» **DATA FOR ANALYSIS**:
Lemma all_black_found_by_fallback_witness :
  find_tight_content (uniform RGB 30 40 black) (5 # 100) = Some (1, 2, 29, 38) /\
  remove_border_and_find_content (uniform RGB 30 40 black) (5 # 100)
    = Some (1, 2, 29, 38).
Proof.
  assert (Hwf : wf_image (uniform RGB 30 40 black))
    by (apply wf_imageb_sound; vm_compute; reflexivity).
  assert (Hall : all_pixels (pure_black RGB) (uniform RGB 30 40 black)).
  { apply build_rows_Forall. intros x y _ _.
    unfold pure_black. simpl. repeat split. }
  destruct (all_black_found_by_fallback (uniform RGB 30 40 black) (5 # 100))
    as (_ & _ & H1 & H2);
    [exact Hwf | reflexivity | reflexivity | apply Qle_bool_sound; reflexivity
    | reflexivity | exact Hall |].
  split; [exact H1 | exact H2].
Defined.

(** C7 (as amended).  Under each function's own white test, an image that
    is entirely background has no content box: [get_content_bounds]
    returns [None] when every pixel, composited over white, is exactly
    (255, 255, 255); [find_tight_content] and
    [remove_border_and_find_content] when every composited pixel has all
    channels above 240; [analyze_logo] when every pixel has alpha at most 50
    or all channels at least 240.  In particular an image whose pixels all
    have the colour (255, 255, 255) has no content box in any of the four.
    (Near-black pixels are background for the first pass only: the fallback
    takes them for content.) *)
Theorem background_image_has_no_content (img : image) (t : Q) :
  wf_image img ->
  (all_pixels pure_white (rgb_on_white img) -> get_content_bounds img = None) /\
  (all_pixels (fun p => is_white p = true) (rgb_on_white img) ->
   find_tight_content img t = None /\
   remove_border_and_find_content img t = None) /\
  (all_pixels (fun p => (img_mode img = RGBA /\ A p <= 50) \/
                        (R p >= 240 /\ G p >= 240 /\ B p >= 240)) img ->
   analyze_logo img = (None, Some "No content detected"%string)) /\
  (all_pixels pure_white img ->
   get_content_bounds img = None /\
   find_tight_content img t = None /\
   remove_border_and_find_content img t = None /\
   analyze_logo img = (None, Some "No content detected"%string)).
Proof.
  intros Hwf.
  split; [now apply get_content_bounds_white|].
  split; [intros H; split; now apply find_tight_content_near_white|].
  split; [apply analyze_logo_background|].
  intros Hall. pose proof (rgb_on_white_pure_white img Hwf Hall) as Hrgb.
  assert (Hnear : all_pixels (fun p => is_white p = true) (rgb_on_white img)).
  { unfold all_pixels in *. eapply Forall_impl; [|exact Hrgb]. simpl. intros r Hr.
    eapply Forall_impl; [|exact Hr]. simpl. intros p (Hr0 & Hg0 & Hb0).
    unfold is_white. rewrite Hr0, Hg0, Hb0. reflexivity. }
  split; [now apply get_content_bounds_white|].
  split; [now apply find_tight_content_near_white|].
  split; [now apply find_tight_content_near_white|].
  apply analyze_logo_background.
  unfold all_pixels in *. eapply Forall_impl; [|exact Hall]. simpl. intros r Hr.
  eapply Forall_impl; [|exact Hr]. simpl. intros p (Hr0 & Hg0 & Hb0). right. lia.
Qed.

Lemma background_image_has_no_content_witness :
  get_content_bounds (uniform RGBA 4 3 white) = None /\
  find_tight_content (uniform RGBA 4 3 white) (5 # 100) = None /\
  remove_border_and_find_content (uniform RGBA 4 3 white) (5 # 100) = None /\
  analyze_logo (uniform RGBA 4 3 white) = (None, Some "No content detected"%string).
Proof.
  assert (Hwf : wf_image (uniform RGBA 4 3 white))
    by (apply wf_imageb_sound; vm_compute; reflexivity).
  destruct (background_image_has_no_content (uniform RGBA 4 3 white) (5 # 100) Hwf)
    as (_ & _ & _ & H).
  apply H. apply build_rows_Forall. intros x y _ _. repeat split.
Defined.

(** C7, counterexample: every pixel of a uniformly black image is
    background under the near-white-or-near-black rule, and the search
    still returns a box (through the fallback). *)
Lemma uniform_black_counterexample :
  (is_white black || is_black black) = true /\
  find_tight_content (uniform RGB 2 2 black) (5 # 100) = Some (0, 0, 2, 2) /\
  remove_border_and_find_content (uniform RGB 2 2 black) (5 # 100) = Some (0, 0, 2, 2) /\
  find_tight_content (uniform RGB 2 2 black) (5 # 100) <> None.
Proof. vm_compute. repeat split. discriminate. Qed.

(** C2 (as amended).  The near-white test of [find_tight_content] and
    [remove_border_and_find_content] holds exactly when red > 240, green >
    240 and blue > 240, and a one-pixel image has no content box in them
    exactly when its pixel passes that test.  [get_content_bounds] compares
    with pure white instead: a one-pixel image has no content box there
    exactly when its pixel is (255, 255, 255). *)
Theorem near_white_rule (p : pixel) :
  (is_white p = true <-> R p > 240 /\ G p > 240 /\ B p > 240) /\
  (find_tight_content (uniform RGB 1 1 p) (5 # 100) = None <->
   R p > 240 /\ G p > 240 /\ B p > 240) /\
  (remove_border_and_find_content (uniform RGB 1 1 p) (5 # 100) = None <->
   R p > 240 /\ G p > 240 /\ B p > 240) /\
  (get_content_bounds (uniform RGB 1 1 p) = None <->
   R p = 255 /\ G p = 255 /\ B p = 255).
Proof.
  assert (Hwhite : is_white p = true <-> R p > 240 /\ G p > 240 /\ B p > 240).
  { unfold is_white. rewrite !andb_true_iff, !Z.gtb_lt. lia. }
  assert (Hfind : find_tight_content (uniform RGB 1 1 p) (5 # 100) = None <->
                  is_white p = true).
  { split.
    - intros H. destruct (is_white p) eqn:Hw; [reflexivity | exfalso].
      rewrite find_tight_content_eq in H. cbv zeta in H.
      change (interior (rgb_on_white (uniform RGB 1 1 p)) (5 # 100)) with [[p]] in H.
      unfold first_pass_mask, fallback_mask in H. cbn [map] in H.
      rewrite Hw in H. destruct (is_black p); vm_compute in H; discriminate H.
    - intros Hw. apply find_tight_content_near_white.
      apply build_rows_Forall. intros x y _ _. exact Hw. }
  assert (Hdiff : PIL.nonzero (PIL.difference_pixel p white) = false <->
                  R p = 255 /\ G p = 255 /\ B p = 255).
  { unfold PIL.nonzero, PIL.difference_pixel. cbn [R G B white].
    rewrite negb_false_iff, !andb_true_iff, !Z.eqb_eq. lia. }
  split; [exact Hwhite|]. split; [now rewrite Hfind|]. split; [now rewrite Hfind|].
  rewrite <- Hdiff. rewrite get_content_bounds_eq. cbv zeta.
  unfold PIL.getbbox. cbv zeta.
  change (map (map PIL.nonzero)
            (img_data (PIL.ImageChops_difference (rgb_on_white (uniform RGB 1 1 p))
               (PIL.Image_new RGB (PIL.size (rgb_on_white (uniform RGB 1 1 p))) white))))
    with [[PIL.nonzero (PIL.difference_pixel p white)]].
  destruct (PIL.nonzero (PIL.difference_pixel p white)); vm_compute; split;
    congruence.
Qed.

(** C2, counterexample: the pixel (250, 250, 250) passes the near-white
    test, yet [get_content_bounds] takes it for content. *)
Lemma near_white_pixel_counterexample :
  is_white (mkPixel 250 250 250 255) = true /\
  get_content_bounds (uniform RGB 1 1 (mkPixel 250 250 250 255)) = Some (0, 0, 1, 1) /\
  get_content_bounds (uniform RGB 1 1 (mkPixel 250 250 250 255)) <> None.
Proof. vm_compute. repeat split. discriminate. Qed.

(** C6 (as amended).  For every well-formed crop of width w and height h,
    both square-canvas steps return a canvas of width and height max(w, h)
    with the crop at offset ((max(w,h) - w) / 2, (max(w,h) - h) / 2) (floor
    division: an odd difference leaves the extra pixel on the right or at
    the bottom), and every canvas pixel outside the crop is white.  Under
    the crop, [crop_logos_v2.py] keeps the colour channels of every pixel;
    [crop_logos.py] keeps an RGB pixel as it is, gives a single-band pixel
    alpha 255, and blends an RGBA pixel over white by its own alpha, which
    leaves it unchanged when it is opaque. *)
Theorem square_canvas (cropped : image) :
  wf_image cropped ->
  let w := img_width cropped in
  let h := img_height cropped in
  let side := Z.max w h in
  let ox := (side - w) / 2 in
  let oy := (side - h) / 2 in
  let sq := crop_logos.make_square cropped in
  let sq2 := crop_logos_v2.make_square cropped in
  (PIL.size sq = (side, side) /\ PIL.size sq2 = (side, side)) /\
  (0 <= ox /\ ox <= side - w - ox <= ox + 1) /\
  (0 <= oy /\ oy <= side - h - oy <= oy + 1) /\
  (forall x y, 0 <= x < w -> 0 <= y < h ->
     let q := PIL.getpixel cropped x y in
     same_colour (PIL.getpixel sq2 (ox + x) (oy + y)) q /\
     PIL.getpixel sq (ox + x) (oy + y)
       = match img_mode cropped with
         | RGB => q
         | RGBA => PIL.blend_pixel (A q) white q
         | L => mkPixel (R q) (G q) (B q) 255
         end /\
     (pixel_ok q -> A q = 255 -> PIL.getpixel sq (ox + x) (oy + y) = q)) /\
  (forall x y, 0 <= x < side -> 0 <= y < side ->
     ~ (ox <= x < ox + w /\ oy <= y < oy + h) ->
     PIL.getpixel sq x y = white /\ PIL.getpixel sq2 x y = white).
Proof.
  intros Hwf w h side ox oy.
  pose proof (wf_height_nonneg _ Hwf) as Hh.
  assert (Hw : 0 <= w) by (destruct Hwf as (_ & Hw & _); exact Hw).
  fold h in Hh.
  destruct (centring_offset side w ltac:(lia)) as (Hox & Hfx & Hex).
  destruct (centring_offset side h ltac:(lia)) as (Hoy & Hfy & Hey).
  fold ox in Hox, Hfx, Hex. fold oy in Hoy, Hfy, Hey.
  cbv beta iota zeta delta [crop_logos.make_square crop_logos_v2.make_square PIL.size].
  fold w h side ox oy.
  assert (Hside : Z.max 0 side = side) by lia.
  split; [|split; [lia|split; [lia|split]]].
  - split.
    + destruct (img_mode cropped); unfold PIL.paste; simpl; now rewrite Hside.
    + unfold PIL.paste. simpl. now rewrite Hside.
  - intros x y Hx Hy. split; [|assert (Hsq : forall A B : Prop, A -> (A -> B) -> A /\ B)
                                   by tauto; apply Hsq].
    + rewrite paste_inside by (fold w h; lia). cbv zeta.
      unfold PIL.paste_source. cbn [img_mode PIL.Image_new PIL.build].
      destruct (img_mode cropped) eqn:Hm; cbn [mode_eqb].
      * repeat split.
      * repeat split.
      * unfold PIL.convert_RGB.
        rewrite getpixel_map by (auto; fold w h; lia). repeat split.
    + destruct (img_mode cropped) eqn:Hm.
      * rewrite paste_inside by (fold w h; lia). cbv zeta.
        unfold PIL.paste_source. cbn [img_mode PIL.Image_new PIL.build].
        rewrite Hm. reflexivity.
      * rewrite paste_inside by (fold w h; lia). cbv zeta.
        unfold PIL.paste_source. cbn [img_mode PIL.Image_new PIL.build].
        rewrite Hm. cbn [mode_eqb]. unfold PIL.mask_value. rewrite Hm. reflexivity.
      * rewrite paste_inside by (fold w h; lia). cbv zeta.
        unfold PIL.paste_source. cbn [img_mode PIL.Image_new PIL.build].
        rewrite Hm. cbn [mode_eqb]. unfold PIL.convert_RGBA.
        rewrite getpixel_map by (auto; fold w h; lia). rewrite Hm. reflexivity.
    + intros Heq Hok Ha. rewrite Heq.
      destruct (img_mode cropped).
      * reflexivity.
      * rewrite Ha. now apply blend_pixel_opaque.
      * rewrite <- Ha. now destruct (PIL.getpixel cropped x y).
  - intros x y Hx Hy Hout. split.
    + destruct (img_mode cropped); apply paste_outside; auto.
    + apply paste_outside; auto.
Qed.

» **TASK**: Copy every line of the material above in which the word "string" appears.

» **SOLUTION FOR THIS PROBLEM**:
   analyze_logo img = (None, Some "No content detected"%string)) /\
   analyze_logo img = (None, Some "No content detected"%string)).
  analyze_logo (uniform RGBA 4 3 white) = (None, Some "No content detected"%string).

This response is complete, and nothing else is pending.